BET specific surface area is 1000 m 2 /g or more and 2000 m 2 /g or less,
The bulk density is greater than 100 kg/ m3 ,
Graphite crystallinity Xg in X-ray diffraction is 0.35 or more,
R value in Raman spectroscopy measurement is 1.20 or more, and
An activated carbon fiber nonwoven fabric characterized in that the half width of the D band in Raman spectroscopy is 145 cm -1 or less.
The activated carbon fiber nonwoven fabric according to claim 1, having a pore diameter of 0.7 nm or less and a pore volume V 0.7 of 0.22 cm 3 /g or more.
3. The ratio of the pore volume V 0.7 having a pore diameter of 0.7 nm or less to the total pore volume V a (V 0.7 /V a ) is 0.30 or more. Activated carbon fiber non-woven fabric.
A step of carbonizing a precursor fiber nonwoven fabric to obtain a carbon fiber nonwoven fabric, and an activation treatment of the carbon fiber nonwoven fabric,
The manufacturing method for manufacturing an activated carbon fiber nonwoven fabric according to claim 1 or 2, wherein the activation treatment is performed by a steam activation method.
An element constructed using the activated carbon fiber nonwoven fabric according to claim 1 or 2.
Equipped with an adsorption tank filled with adsorbent,
An organic solvent that adsorbs an organic solvent and discharges a cleaning gas by contacting the adsorbent with a gas to be treated, and desorbs the adsorbed organic solvent and discharges a desorbed gas by contacting the adsorbent with water vapor or heated gas. A solvent adsorption/desorption device,
An organic solvent adsorption/desorption treatment device, wherein the adsorbent comprises the activated carbon fiber nonwoven fabric according to claim 1 or 2.
An organic solvent recovery system comprising the organic solvent adsorption/desorption processing device according to claim 6 and an organic solvent recovery device that recovers the organic solvent by condensing the desorption gas discharged from the organic solvent adsorption/desorption processing device.
An organic solvent that adsorbs an organic solvent and discharges a cleaning gas by bringing the gas to be treated into contact with an adsorbent, and desorbs the adsorbed organic solvent by bringing water vapor or heated gas into contact with the adsorbent, and discharges the desorbed gas. An adsorption/desorption treatment method, comprising:
An organic solvent adsorption/desorption treatment method, wherein the adsorbent comprises the activated carbon fiber nonwoven fabric according to claim 1 or 2.
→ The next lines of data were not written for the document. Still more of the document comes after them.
(** [Build]; the outer option is the panic of [functionalVerdict], which the
    test for null findings before it excludes ([build_never_panics]). *)
Definition Build (env : Env) (input : Input) : option (result error VerificationResult) :=
  let i := normalize_input env input in
  let p := in_Plan i in
  let index := nilErrorIndex (in_Errors i) in
  if 0 <=? index then
    Some (Err (schema_error "Verification findings contain a null item." [("index", VInt index)]))
  else
    let '(coverage, coverageComplete) := coverageFor (rp_ObserverSet p) (in_Runner i) in
    match functionalVerdict (elems (in_Assertions i)) (in_Errors i) (in_Completed i) with
    | None => None
    | Some functional => Some (
        let capability := capabilityVerdict (in_Errors i) coverageComplete in
        let! observedCleanup :=
          map_err (schema_wrap "Cleanup observations do not satisfy the authoritative evidence contract.")
            (cleanupVerdictFromObservations (elems (in_Observations i)) (in_Completed i)) in
        let cleanup := cleanupVerdict observedCleanup (in_Completed i) (in_Errors i) in
        fail_if (in_Cleanup i !=s cleanup)
          with (schema_error "Caller cleanup verdict does not match cleanup observations and findings."
                  [("caller", VNamed (in_Cleanup i)); ("observed", VNamed cleanup)]) ;;
        let! _ :=
          map_err (schema_wrap "Peer TCP listener evidence does not satisfy the authoritative public contract.")
            (validatePortListenerEvidence (observerRequired (rp_ObserverSet p) "port-listen") (in_Completed i)
               (elems (in_Observations i)) (in_Errors i)) in
        let reproducibility :=
          reproducibilityVerdict (in_Requested i) (in_Completed i) (in_Matching i) (in_SuccessThreshold i) in
        let policy := baselinePolicy (rp_PolicyBundleDigest p) (in_Runner i) coverageComplete in
        let r := assemble i (with_overall functional capability reproducibility cleanup) coverage policy in
        let field := invalidResourceSummaryField (vr_Resources r) in
        fail_if (field !=s "")
          with (schema_error "Resource usage evidence does not match the bounded contract." [("field", VStr field)]) ;;
        seal r)
    end.

(** ** [VerifyIntegrity] *)

Definition sameStrings (left right : list string) : bool := bool_decide (left = right).

Definition validVerificationEvidence (value : PlanEvidence) : bool :=
  (pe_Profile value =s "minimal-public")
  && sameStrings (elems (pe_Exclude value)) ["raw-stderr"; "raw-stdout"; "raw-syscall-trace"]
  && (sameStrings (elems (pe_Include value)) ["normalized-observations"; "verification-summary"]
      || sameStrings (elems (pe_Include value)) ["normalized-observations"; "sbom"; "verification-summary"]).

Definition integrityError (message : string) (details : list (string * any)) : Error :=
  with_details (NewError CodeEvidenceDigestMismatch SeverityCritical message) details.

Definition verdicts_value (v : Verdicts) : any :=
  VMap [("functional", VNamed (v_Functional v)); ("capability", VNamed (v_Capability v));
        ("reproducibility", VNamed (v_Reproducibility v)); ("cleanup", VNamed (v_Cleanup v));
        ("evidence", VNamed (v_Evidence v)); ("freshness", VNamed (v_Freshness v)); ("overall", VNamed (v_Overall v))].

(** One component digest: recomputed and compared. *)
Definition check_digest (name : string) (d : doc) (expected : string) : result Error unit :=
  match Digest d with
  | Err _ => Err (integrityError "Verification component digest could not be recomputed." [("component", VStr name)])
  | Ok actual =>
      fail_if (actual !=s expected)
        with (integrityError "Verification component digest does not match its content."
                [("component", VStr name); ("expected", VStr expected); ("actual", VStr actual)]) ;;
      Ok tt
  end.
By bringing the gas to be treated into contact with an adsorbent, an organic solvent is adsorbed and a cleaning gas is discharged, and by bringing water vapor or heated gas into contact with the adsorbent, the adsorbed organic solvent is desorbed and the desorbed gas is discharged. An organic solvent recovery method for recovering an organic solvent by condensing the desorbed gas, the method comprising:
An organic solvent recovery method, wherein the adsorbent comprises the activated carbon fiber nonwoven fabric according to claim 1 or 2.